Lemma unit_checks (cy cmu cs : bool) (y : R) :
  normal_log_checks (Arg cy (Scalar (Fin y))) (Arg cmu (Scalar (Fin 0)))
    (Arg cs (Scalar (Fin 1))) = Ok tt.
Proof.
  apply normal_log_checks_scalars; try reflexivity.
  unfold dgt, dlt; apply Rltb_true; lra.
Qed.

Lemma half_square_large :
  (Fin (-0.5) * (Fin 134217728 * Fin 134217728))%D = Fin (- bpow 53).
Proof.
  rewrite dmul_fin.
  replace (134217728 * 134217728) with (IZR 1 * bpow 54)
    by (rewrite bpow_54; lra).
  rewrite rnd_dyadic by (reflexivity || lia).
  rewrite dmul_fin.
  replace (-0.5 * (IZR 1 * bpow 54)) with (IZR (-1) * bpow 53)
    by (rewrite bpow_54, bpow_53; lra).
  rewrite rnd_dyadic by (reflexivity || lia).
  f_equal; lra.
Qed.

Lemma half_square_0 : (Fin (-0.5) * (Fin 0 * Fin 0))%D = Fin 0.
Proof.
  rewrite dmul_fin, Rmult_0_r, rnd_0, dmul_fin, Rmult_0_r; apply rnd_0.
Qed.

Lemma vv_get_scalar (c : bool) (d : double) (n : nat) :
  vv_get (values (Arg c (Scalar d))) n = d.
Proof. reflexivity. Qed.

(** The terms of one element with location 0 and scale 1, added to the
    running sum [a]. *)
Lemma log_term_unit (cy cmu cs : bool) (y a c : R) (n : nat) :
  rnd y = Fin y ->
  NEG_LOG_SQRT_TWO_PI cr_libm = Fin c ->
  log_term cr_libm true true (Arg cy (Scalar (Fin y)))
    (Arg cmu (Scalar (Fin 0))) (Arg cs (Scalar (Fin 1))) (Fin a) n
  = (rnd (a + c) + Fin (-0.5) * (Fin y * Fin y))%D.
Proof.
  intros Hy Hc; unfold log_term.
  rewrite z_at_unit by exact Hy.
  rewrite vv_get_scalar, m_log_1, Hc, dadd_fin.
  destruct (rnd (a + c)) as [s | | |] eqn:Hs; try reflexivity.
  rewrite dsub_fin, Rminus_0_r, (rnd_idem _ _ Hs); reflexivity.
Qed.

+++

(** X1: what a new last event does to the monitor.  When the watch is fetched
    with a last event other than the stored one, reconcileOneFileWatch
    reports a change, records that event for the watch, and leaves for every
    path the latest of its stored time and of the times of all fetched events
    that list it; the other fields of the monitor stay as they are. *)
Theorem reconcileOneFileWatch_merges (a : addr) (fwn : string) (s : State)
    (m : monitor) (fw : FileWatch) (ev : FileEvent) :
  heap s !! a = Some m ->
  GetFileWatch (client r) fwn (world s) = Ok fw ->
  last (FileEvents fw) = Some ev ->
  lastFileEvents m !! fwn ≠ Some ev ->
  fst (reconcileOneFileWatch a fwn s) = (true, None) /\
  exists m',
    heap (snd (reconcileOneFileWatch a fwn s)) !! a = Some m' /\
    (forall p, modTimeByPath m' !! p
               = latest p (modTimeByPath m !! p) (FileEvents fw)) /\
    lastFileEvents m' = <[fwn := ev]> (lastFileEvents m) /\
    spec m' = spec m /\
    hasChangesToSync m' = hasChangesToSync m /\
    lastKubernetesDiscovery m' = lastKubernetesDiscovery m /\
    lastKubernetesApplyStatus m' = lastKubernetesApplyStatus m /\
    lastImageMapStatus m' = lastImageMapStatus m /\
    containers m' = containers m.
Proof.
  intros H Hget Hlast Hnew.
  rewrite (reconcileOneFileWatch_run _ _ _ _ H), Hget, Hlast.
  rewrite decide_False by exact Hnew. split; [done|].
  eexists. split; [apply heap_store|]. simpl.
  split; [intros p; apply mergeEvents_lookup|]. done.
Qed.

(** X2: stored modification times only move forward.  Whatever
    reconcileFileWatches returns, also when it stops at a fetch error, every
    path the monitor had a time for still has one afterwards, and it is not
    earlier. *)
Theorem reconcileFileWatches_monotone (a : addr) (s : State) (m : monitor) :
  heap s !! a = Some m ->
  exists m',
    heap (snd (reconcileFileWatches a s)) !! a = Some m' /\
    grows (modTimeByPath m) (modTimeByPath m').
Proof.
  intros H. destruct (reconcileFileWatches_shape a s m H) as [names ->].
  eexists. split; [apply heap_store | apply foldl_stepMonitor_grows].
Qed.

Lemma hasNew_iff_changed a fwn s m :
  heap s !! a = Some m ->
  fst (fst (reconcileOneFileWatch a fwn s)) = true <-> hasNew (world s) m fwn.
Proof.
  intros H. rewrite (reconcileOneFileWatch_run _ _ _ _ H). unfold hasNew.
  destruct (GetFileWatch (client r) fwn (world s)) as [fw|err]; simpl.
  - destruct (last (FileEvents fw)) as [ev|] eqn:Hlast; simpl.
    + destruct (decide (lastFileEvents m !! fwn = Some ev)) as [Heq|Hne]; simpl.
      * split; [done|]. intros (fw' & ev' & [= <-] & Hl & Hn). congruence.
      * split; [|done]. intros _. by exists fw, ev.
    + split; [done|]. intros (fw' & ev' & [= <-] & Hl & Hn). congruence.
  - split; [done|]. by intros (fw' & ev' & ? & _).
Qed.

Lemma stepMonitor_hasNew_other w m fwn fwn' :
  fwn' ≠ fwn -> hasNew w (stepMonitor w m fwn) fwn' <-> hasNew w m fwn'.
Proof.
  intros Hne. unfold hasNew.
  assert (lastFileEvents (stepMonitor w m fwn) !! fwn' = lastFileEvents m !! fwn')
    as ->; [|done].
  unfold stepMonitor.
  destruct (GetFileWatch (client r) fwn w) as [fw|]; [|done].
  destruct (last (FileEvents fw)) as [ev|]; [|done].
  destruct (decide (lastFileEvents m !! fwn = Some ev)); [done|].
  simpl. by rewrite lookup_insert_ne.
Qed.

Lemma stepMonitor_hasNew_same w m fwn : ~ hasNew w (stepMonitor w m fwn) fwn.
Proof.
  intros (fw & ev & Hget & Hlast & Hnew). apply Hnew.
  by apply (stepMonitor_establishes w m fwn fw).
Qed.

+++

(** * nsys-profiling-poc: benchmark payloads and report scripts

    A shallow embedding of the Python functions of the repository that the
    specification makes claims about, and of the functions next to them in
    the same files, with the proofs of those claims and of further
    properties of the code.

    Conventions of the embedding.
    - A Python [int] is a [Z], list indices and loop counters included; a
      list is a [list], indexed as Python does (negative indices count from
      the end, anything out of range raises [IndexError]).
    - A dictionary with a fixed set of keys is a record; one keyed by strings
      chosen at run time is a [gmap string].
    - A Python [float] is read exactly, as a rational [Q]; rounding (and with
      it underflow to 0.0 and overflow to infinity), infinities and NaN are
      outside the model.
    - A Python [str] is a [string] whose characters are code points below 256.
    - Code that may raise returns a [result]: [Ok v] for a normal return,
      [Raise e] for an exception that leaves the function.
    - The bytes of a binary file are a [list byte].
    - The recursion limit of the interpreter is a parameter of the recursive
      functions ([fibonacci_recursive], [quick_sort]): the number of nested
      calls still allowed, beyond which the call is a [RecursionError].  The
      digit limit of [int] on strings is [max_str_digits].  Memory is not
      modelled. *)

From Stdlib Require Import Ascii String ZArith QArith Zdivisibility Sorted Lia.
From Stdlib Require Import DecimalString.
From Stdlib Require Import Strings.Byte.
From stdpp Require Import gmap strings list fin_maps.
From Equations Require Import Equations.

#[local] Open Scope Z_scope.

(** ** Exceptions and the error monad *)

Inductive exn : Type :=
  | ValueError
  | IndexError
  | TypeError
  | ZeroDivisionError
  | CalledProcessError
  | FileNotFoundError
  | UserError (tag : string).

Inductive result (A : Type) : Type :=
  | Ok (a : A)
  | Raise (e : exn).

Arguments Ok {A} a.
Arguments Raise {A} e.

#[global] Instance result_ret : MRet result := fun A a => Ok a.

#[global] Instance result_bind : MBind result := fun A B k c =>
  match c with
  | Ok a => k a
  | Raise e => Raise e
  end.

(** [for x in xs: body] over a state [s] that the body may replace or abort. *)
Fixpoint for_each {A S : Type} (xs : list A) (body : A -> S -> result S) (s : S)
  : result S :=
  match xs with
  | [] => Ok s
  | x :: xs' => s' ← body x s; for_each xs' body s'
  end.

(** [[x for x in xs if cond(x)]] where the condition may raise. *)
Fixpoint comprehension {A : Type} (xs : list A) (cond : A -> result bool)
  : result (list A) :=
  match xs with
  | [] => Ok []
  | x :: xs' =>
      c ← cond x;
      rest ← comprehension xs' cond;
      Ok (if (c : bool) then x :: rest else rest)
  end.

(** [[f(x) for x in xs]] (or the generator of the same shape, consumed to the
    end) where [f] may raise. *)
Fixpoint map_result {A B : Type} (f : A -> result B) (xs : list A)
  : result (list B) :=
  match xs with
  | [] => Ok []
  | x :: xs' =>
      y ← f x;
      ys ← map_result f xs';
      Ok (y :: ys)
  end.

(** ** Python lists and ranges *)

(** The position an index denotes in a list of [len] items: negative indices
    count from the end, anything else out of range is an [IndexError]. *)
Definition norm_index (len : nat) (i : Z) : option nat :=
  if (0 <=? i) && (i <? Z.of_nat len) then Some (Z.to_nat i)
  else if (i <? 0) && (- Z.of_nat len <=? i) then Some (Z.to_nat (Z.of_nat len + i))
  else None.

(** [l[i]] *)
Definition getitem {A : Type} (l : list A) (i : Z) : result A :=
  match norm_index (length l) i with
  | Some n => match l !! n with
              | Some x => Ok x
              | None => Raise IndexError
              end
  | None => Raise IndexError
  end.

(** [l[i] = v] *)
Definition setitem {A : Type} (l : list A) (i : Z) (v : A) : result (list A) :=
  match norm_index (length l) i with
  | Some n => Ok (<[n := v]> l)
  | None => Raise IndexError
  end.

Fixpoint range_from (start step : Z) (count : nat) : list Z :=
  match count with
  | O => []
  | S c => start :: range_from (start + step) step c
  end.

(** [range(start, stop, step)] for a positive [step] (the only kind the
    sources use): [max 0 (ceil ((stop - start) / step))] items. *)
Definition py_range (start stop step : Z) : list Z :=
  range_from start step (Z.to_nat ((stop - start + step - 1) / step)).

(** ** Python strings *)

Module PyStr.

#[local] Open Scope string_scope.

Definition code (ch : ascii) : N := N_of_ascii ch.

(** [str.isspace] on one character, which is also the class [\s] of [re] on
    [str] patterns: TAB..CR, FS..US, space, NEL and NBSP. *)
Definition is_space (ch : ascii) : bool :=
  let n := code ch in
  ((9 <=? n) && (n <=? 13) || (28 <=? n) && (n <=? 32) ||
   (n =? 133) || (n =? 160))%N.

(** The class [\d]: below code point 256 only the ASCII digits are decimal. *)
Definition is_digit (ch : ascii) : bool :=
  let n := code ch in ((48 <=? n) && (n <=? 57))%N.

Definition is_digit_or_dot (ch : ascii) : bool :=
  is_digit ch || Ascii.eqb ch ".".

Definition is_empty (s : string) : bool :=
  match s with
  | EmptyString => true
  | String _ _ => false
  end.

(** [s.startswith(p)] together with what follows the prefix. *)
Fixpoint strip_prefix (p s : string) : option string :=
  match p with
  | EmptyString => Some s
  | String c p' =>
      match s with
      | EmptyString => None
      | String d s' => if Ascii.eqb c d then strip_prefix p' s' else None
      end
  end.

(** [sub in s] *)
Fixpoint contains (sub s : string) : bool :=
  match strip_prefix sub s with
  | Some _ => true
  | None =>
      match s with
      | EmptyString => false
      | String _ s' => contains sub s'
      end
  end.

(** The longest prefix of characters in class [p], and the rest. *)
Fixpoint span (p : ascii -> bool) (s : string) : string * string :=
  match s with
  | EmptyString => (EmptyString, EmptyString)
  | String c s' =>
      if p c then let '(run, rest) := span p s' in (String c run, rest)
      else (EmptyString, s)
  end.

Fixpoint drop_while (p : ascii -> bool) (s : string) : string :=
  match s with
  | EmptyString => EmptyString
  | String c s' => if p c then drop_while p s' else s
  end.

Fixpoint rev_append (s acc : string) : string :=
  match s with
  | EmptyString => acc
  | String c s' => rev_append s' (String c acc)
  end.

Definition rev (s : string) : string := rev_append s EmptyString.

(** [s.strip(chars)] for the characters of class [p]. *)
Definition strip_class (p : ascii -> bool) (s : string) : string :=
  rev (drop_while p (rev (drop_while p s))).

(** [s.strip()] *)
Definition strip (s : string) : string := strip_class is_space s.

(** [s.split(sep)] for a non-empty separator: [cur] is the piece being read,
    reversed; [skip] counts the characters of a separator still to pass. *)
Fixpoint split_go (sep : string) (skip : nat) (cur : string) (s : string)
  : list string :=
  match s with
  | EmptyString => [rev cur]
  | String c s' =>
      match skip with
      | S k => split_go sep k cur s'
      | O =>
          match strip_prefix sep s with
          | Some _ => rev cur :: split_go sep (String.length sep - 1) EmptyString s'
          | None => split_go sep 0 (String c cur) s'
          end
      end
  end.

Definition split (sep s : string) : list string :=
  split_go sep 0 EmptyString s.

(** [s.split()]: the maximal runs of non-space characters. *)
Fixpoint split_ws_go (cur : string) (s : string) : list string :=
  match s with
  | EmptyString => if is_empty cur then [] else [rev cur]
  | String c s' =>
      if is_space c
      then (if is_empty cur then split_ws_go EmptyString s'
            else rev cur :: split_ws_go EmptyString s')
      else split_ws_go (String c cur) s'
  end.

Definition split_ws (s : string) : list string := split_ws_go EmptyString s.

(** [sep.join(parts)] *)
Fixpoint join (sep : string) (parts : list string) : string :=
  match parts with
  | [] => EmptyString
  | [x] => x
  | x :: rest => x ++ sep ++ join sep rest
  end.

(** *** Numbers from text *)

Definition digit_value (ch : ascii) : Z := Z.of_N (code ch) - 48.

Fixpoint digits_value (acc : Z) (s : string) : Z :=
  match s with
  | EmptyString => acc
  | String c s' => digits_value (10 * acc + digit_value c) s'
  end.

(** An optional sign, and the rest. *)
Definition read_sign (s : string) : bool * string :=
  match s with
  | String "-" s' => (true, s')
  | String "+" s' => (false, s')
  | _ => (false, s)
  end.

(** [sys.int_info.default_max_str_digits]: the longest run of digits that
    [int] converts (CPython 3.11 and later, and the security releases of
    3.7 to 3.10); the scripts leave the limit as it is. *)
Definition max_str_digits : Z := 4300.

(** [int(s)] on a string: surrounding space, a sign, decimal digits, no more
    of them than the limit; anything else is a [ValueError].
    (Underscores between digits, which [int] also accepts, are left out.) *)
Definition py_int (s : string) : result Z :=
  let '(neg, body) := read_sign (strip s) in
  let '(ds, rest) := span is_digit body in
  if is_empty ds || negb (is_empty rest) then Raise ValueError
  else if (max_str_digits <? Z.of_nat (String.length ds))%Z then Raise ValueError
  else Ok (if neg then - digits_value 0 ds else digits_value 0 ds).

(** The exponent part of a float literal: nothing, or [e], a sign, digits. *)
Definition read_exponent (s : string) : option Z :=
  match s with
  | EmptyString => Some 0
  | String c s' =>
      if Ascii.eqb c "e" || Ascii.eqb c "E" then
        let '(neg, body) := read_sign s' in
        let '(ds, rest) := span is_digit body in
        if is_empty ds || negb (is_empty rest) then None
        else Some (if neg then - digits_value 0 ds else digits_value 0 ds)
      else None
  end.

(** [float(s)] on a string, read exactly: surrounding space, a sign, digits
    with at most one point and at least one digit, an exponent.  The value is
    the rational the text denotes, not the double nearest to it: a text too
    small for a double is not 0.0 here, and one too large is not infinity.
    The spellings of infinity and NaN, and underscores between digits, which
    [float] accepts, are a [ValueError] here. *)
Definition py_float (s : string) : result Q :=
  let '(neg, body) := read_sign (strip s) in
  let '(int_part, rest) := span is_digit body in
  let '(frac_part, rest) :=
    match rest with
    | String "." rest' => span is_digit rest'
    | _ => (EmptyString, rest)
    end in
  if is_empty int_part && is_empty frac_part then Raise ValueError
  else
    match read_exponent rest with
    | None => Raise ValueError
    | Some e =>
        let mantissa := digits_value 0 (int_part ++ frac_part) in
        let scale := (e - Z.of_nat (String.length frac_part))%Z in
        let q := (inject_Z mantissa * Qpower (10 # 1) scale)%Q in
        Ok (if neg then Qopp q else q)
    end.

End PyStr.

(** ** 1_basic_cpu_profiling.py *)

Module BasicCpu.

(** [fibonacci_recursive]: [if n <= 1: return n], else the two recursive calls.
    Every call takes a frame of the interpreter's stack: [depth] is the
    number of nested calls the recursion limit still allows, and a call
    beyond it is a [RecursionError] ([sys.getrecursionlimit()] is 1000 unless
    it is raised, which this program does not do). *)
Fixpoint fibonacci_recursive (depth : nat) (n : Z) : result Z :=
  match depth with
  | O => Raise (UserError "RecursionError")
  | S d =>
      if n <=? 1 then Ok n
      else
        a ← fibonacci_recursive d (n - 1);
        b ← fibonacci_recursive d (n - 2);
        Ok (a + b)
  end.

+++

▸ **Problem**: Return a word-for-word copy of the lines above from the one holding "Lemma unit_checks (cy" through the one holding "by (rewrite bpow_54; lra).", with both of them included and nothing besides.

▸ **Exercise result**:
Lemma unit_checks (cy cmu cs : bool) (y : R) :
  normal_log_checks (Arg cy (Scalar (Fin y))) (Arg cmu (Scalar (Fin 0)))
    (Arg cs (Scalar (Fin 1))) = Ok tt.
Proof.
  apply normal_log_checks_scalars; try reflexivity.
  unfold dgt, dlt; apply Rltb_true; lra.
Qed.

Lemma half_square_large :
  (Fin (-0.5) * (Fin 134217728 * Fin 134217728))%D = Fin (- bpow 53).
Proof.
  rewrite dmul_fin.
  replace (134217728 * 134217728) with (IZR 1 * bpow 54)
    by (rewrite bpow_54; lra).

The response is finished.